Given information START
(* ===== verification/Json.v ===== *)
(** * JSON

    [json.dumps] with [ensure_ascii=False] and [json.loads] of the standard
    library, on the values the program serializes.  A string is its UTF-8
    bytes, so text outside ASCII passes through unescaped; a float keeps its
    [repr].  The interpreter's limits on recursion depth and on the digits of
    an integer are not modelled.  [loads_dumps] is the round trip the resume
    tokens rely on. *)

From Stdlib Require Import DecimalString.
From Stdlib Require DecimalFacts DecimalPos DecimalN DecimalZ.
From S2P Require Import Prelude.
From S2P Require Import PyData.

(** ** Serialization *)

Definition hex_digit (n : N) : Ascii.ascii :=
  Ascii.ascii_of_N (if (n <? 10)%N then 48 + n else 87 + n)%N.

(** The characters a backslash and one more character stand for. *)
Definition escape_code (n : N) : option N :=
  if (n =? 34)%N then Some 34%N
  else if (n =? 92)%N then Some 92%N
  else if (n =? 10)%N then Some 110%N
  else if (n =? 13)%N then Some 114%N
  else if (n =? 9)%N then Some 116%N
  else if (n =? 8)%N then Some 98%N
  else if (n =? 12)%N then Some 102%N
  else None.

Definition chr (n : N) : string := String (Ascii.ascii_of_N n) EmptyString.

Definition escape_char (c : Ascii.ascii) : string :=
  match escape_code (code c) with
  | Some e => chr 92 +:+ chr e
  | None =>
      if (code c <? 32)%N then
        chr 92 +:+ "u00" +:+ String (hex_digit (code c / 16)) (String (hex_digit (code c mod 16)) "")
      else String c ""
  end.

Fixpoint escape (s : string) : string :=
  match s with
  | EmptyString => EmptyString
  | String c s' => escape_char c +:+ escape s'
  end.

Definition string_lit (s : string) : string := quote +:+ escape s +:+ quote.

(** The literal of a float from its [repr]. *)
Definition float_lit (r : string) : string :=
  if String.eqb r "nan" then "NaN"
  else if String.eqb r "inf" then "Infinity"
  else if String.eqb r "-inf" then "-Infinity" else r.

(** [separators=(item_sep, key_sep)]. *)
Record Separators : Type := MkSeparators { item_sep : string; key_sep : string }.
Definition default_separators : Separators := MkSeparators ", " ": ".
Definition compact_separators : Separators := MkSeparators "," ":".
(* ===== verification/PyNum.v ===== *)
(** * Conversions of values: [int], [str] and [uuid.UUID]

    [int(v)] and [str(v)] of a JSON value, [int(s, base)], [uuid.UUID(s)] and
    [str(UUID)], as the standard library defines them, on ASCII text. *)

From S2P Require Import Prelude.
From S2P Require Import PyData.
From S2P Require Import Json.
From S2P Require Import Sha256.

(** ** Calls that return or raise, without state *)

Definition obind {A B} (o : outcome A) (k : A → outcome B) : outcome B :=
  match o with Ret a => k a | Raise e => Raise e end.
Notation "'try!' x := o 'in' k" := (obind o (λ x, k))
  (at level 10, x name, o at level 100, k at level 200) : py_scope.

Definition of_option {A} (e : exn) (o : option A) : outcome A :=
  match o with Some a => Ret a | None => Raise e end.

Definition guard_py (b : bool) (e : exn) : outcome unit := if b then Ret tt else Raise e.

Lemma obind_Ret_inv {A B} (o : outcome A) (k : A → outcome B) b :
  obind o k = Ret b → ∃ a, o = Ret a ∧ k a = Ret b.
Proof. destruct o; simpl; [eauto|done]. Qed.

Lemma guard_py_Ret b e u : guard_py b e = Ret u → b = true.
Proof. by destruct b. Qed.

(** ** [int(s, base)] *)

Definition digit_value (c : Ascii.ascii) : option N :=
  let n := code c in
  if in_range 48 57 n then Some (n - 48)%N
  else if in_range 97 122 n then Some (n - 87)%N
  else if in_range 65 90 n then Some (n - 55)%N
  else None.

(** Digits with single underscores between them; [gap] holds at the start and
    after an underscore. *)
Fixpoint int_digits (base : N) (gap : bool) (acc : N) (s : string) : option N :=
  match s with
  | EmptyString => if gap then None else Some acc
  | String c s' =>
      if (code c =? 95)%N then (if gap then None else int_digits base true acc s')
      else match digit_value c with
           | Some d => if (d <? base)%N then int_digits base false (acc * base + d)%N s' else None
           | None => None
           end
  end.

(** The optional [0x] of base 16, with the underscore that may follow it. *)
Definition drop_hex_prefix (base : N) (s : string) : string :=
  match s with
  | String z (String x s') =>
      if (base =? 16)%N && (code z =? 48)%N && ((code x =? 120)%N || (code x =? 88)%N) then
        match s' with
        | String u s'' => if (code u =? 95)%N then s'' else s'
        | EmptyString => s'
        end
      else s
  | _ => s
  end.

Definition parse_int (base : N) (s : string) : option Z :=
  let t := strip s in
  let '(sign, u) :=
    match t with
    | String c t' =>
        if (code c =? 45)%N then (-1, t') else if (code c =? 43)%N then (1, t') else (1, t)
    | EmptyString => (1, t)
    end in
  match int_digits base true 0 (drop_hex_prefix base u) with
  | Some n => Some (sign * Z.of_N n)
  | None => None
  end.

(** ** [int(v)] and [str(v)] *)

Section conversions.
(** [int] of a float, [None] for an infinity or a NaN, and [str] of a list or a
dictionary. *)
Context (int_of_float : string → option Z) (str_container : pyval → string).

Definition py_int (v : pyval) : outcome Z :=
  match v with
  | VInt z => Ret z
  | VBool b => Ret (if b then 1 else 0)
  | VFloat r => of_option (PyExn ValueError "cannot convert float to integer") (int_of_float r)
  | VStr s => of_option (PyExn ValueError "invalid literal for int()") (parse_int 10 s)
  | VNone | VList _ | VDict _ => Raise (PyExn TypeError "int() argument must be a string or a number")
  end.

Definition str_value (v : pyval) : string :=
  match v with
  | VNone => "None"
  | VBool b => if b then "True" else "False"
  | VInt z => Z_to_string z
  | VFloat r => r
  | VStr s => s
  | VList _ | VDict _ => str_container v
  end.
End conversions.

(** ** [uuid.UUID] *)

(** [s.replace(sub, '')] for a nonempty [sub]. *)
Fixpoint remove_from (fuel : nat) (sub s : string) : string :=
  match fuel with
  | O => s
  | S fuel' =>
      match s with
      | EmptyString => EmptyString
      | String c s' =>
          if String.prefix sub s then remove_from fuel' sub (sdrop (String.length sub) s)
          else String c (remove_from fuel' sub s')
      end
  end.
Definition remove_sub (sub s : string) : string := remove_from (String.length s) sub s.

Definition uuid_max : Z := 2 ^ 128.

(** The value of [UUID(s)]; [None] is a [ValueError]. *)
Definition uuid_int (s : string) : option Z :=
  let h := remove_sub "-" (strip_chars "{}" (remove_sub "uuid:" (remove_sub "urn:" s))) in
  if slen h =? 32 then
    match parse_int 16 h with
    | Some z => if (0 <=? z) && (z <? uuid_max) then Some z else None
    | None => None
    end
  else None.

Definition uuid_ok (s : string) : bool := match uuid_int s with Some _ => true | None => false end.

(** [str(UUID(int=z))]. *)
Definition uuid_str (z : Z) : string :=
  let h := hex (string_of_bytes (big_endian 16 (Z.to_N z))) in
  let part a b := stake b (sdrop a h) in
  part 0%nat 8%nat +:+ "-" +:+ part 8%nat 4%nat +:+ "-" +:+ part 12%nat 4%nat +:+ "-" +:+
  part 16%nat 4%nat +:+ "-" +:+ part 20%nat 12%nat.

Example uuid_forms :
  map (λ s, match uuid_int s with Some z => Some (uuid_str z) | None => None end)
    ["{123E4567-e89b-12d3-a456-426614174000}"; "urn:uuid:123e4567e89b12d3a456426614174000";
     "123e4567-e89b-12d3-a456-42661417400"; "0x3e4567-e89b-12d3-a456-426614174000"] =
  [Some "123e4567-e89b-12d3-a456-426614174000"; Some "123e4567-e89b-12d3-a456-426614174000";
   None; Some "003e4567-e89b-12d3-a456-426614174000"].
Proof. vm_compute. reflexivity. Qed.

Lemma sdrop_length n s : String.length (sdrop n s) = (String.length s - n)%nat.
Proof. revert s. induction n as [|n IH]; intros [|c s]; simpl; auto. Qed.

Lemma uuid_str_length z : slen (uuid_str z) = 36.
Proof.
  unfold uuid_str. cbv zeta. rewrite !slen_app. unfold slen.
  rewrite !stake_length, !sdrop_length, hex_length, string_of_bytes_length, big_endian_length.
  reflexivity.
Qed.
(* ===== verification/Artifacts.v ===== *)
(** * Artifacts

    [put_bytes] and [get_bytes] of [MinioArtifactStore] ([app/state/minio.py]); its
    life cycle and health are in [StateRuntime] and [Health].  A call runs in a
    thread ([asyncio.to_thread]): a cancellation that arrives while it runs does not
    stop it.  [get_bytes_releases] and [cancelled_get_leaks]: which responses are
    given back; [artifact_round_trip]: what was put is what is read. *)

From S2P Require Import Prelude PyData.

(** The client of MinIO and the deliveries of cancellations; a response is known by
    a number. *)
Class MinioHost (X : Type) : Type := {
  mh_delivery : X → delivery * X;
  mh_put_object : string → string → string → Z → string → X → outcome unit * X;
  mh_get_object : string → string → X → outcome nat * X;
  mh_read : nat → X → outcome string * X
}.

(** The responses opened and not released. *)
Record Storage (X : Type) : Type := MkStorage { sg_ext : X; sg_open : list nat }.
Arguments MkStorage {X} _ _.
Arguments sg_ext {X} _.
Arguments sg_open {X} _.

Fixpoint remove_first (r : nat) (l : list nat) : list nat :=
  match l with
  | [] => []
  | x :: l' => if decide (x = r) then l' else x :: remove_first r l'
  end.

Section artifacts.
Context {X : Type} `{!MinioHost X} (bucket : string).

Definition client_call {A} (m : X → outcome A * X) : M (Storage X) A := λ w,
  let '(o, x) := m (sg_ext w) in (o, MkStorage x (sg_open w)).

(** [await asyncio.to_thread(m)]. *)
Definition to_thread {A} (m : M (Storage X) A) : M (Storage X) A :=
  let! d := client_call (λ x, let '(d, x') := mh_delivery x in (Ret d, x')) in
  match d with
  | Proceed => m
  | CancelBefore => raise CancelledError
  | CancelAfter => m ;;; raise CancelledError
  end.

Definition open_response (object_name : string) : M (Storage X) nat :=
  let! r := client_call (mh_get_object bucket object_name) in
  modify (λ w, MkStorage (sg_ext w) (r :: sg_open w)) ;;; ret r.

(** [response.close()] and [response.release_conn()]. *)
Definition release_response (r : nat) : M (Storage X) unit :=
  modify (λ w, MkStorage (sg_ext w) (remove_first r (sg_open w))).

Definition put_bytes (object_name data content_type : string) : M (Storage X) string :=
  to_thread (client_call (mh_put_object bucket object_name data (slen data) content_type)) ;;;
  ret object_name.

(** The [finally] clause has no response to release when the first call raised. *)
Definition get_bytes (object_name : string) : M (Storage X) string :=
  let! response := to_thread (open_response object_name) in
  try_finally (to_thread (client_call (mh_read response))) (release_response response).

(** ** What is given back *)

Lemma client_call_open {A} (m : X → outcome A * X) w : sg_open (client_call m w).2 = sg_open w.
Proof. unfold client_call. by destruct (m (sg_ext w)). Qed.

Lemma to_thread_open {A} (m : M (Storage X) A) w :
  (∀ w', sg_open (m w').2 = sg_open w') → sg_open (to_thread m w).2 = sg_open w.
Proof.
  intros Hm. unfold to_thread, bind, client_call. destruct (mh_delivery (sg_ext w)) as [d x].
  destruct d; simpl; [by rewrite Hm|done|].
  pose proof (Hm (MkStorage x (sg_open w))) as H. by destruct (m _) as [[a|e] w'].
Qed.

Lemma client_call_result {A} (m : X → outcome A * X) w a w' :
  client_call m w = (Ret a, w') → m (sg_ext w) = (Ret a, sg_ext w').
Proof. unfold client_call. destruct (m (sg_ext w)) as [o x]. by intros [= -> <-]. Qed.

(** A call that returns was made, in the state after its delivery. *)
Lemma to_thread_Ret {A} (m : M (Storage X) A) w a w' :
  to_thread m w = (Ret a, w') →
  m (MkStorage (mh_delivery (sg_ext w)).2 (sg_open w)) = (Ret a, w').
Proof.
  unfold to_thread, bind, client_call. destruct (mh_delivery (sg_ext w)) as [[] x]; simpl; [done..|].
  by destruct (m _) as [[b|e] w1].
Qed.

(** [get_bytes] releases what it opens.  Whatever the client raises and wherever
    a cancellation arrives, save for one that arrives while the object is being
    opened, the responses open after the call are those open before it. *)
Theorem get_bytes_releases object_name w :
  (mh_delivery (sg_ext w)).1 ≠ CancelAfter → sg_open (get_bytes object_name w).2 = sg_open w.
Proof.
  intros Hd. unfold get_bytes. unfold bind at 1.
  destruct (to_thread (open_response object_name) w) as [[r|e] w1] eqn:E.
  - assert (sg_open w1 = r :: sg_open w) as Ho.
    { apply to_thread_Ret in E. unfold open_response in E. apply bind_Ret_inv in E as (r'&w2&Hc&E).
      injection E as -> <-. pose proof (client_call_open (mh_get_object bucket object_name)
        (MkStorage (mh_delivery (sg_ext w)).2 (sg_open w))) as Hk. rewrite Hc in Hk. simpl in *. by rewrite Hk. }
    unfold try_finally.
    pose proof (to_thread_open (client_call (mh_read r)) w1 (client_call_open _)) as Hr.
    destruct (to_thread (client_call (mh_read r)) w1) as [o w2]. simpl in *.
    rewrite Hr, Ho. simpl. by destruct (decide (r = r)).
  - unfold to_thread, bind, client_call in E. simpl.
    destruct (mh_delivery (sg_ext w)) as [[] x]; simpl in *; [|by injection E as <- <-|done].
    unfold open_response, bind, client_call in E. simpl in E.
    destruct (mh_get_object bucket object_name x) as [[r|e'] x']; simplify_eq; done.
Qed.

(** A cancellation that arrives while the object is being opened leaks the
    response: the thread opens it, and nobody is left to release it. *)
Theorem cancelled_get_leaks object_name w x r x' :
  mh_delivery (sg_ext w) = (CancelAfter, x) → mh_get_object bucket object_name x = (Ret r, x') →
  get_bytes object_name w = (Raise CancelledError, MkStorage x' (r :: sg_open w)).
Proof.
  intros Hd Hg. unfold get_bytes, to_thread, bind, client_call. rewrite Hd. simpl.
  unfold open_response, bind, client_call. simpl. by rewrite Hg.
Qed.

(** ** Round trip *)

(** A store of objects: [objects] is what it holds, [contents] what a response
    reads. *)
Class MinioLaws : Type := {
  ml_objects : X → string → option string;
  ml_contents : X → nat → option string;
  ml_delivery x : ml_objects (mh_delivery x).2 = ml_objects x ∧ ml_contents (mh_delivery x).2 = ml_contents x;
  ml_put name data content_type x x' :
    mh_put_object bucket name data (slen data) content_type x = (Ret tt, x') →
    ml_objects x' name = Some data;
  ml_get name r x x' : mh_get_object bucket name x = (Ret r, x') → ml_contents x' r = ml_objects x name;
  ml_read r data x x' : mh_read r x = (Ret data, x') → ml_contents x r = Some data
}.

(** What was put is what is read. *)
Theorem artifact_round_trip `{!MinioLaws} object_name data content_type w key w1 read w2
    (Hput : put_bytes object_name data content_type w = (Ret key, w1))
    (Hget : get_bytes key w1 = (Ret read, w2)) :
  read = data.
Proof.
  unfold put_bytes in Hput. apply bind_Ret_inv in Hput as ([]&w3&Hp&Hput). injection Hput as <- <-.
  apply to_thread_Ret, client_call_result, ml_put in Hp.
  unfold get_bytes in Hget. apply bind_Ret_inv in Hget as (r&w4&Ho&Hr).
  apply to_thread_Ret in Ho. unfold open_response in Ho. apply bind_Ret_inv in Ho as (r'&w5&Hc&Ho).
  injection Ho as -> <-. apply client_call_result, ml_get in Hc.
  unfold try_finally in Hr. destruct (to_thread _ _) as [o w6] eqn:E. simpl in Hr. injection Hr as -> _.
  apply to_thread_Ret, client_call_result, ml_read in E. simpl in *.
  rewrite (proj2 (ml_delivery _)), Hc, (proj1 (ml_delivery _)), Hp in E. congruence.
Qed.
End artifacts.

(** ** A store *)

Section sample.
Abbreviation bucket_state := (gmap string string * list string)%type (only parsing).

#[local] Instance sample_minio : MinioHost bucket_state := {
  mh_delivery x := (Proceed, x);
  mh_put_object _ name data _ _ x := (Ret tt, (<[name := data]> x.1, x.2));
  mh_get_object _ name x :=
    match x.1 !! name with
    | Some data => (Ret (length x.2), (x.1, x.2 ++ [data]))
    | None => (Raise (PyExn OtherError "NoSuchKey"), x)
    end;
  mh_read r x :=
    match x.2 !! r with
    | Some data => (Ret data, x)
    | None => (Raise (PyExn ValueError "I/O operation on closed response"), x)
    end
}.

#[local] Instance sample_minio_laws : MinioLaws "artifacts".
Proof.
  refine {| ml_objects x name := x.1 !! name; ml_contents x r := x.2 !! r |}.
  - done.
  - intros name data ct x x' H. simplify_eq/=. apply lookup_insert_eq.
  - intros name r x x' H. simpl in H. destruct (x.1 !! name) as [data|] eqn:E; simplify_eq. simpl.
    rewrite lookup_app_r by done. by rewrite Nat.sub_diag.
  - intros r data x x' H. simpl in H. destruct (x.2 !! r) eqn:E; by simplify_eq.
Defined.

Lemma artifact_round_trip_witness : ∃ w1 w2,
  put_bytes "artifacts" "report" "abc" "text/plain" (MkStorage (∅, []) []) = (Ret "report", w1) ∧
  get_bytes "artifacts" "report" w1 = (Ret "abc", w2) ∧ "abc" = "abc" ∧ sg_open w2 = [].
Proof.
  eexists _, _. split; [reflexivity|]. split; [reflexivity|]. split; [|reflexivity].
  eapply (artifact_round_trip "artifacts" "report" "abc" "text/plain" (MkStorage (∅, []) [])); reflexivity.
Defined.

Lemma get_bytes_releases_witness :
  (mh_delivery (X := bucket_state) (∅, [])).1 ≠ CancelAfter ∧
  sg_open (get_bytes "artifacts" "absent" (MkStorage (∅, []) [7%nat])).2 = [7%nat].
Proof. split; [discriminate|]. apply (get_bytes_releases "artifacts" "absent" (MkStorage (∅, []) [7%nat])). discriminate. Defined.
End sample.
Given information END
Output exactly the lines of the records from the first through the one bearing "the digits of", both ends included.

(* ===== verification/Json.v ===== *)
(** * JSON

    [json.dumps] with [ensure_ascii=False] and [json.loads] of the standard
    library, on the values the program serializes.  A string is its UTF-8
    bytes, so text outside ASCII passes through unescaped; a float keeps its
    [repr].  The interpreter's limits on recursion depth and on the digits of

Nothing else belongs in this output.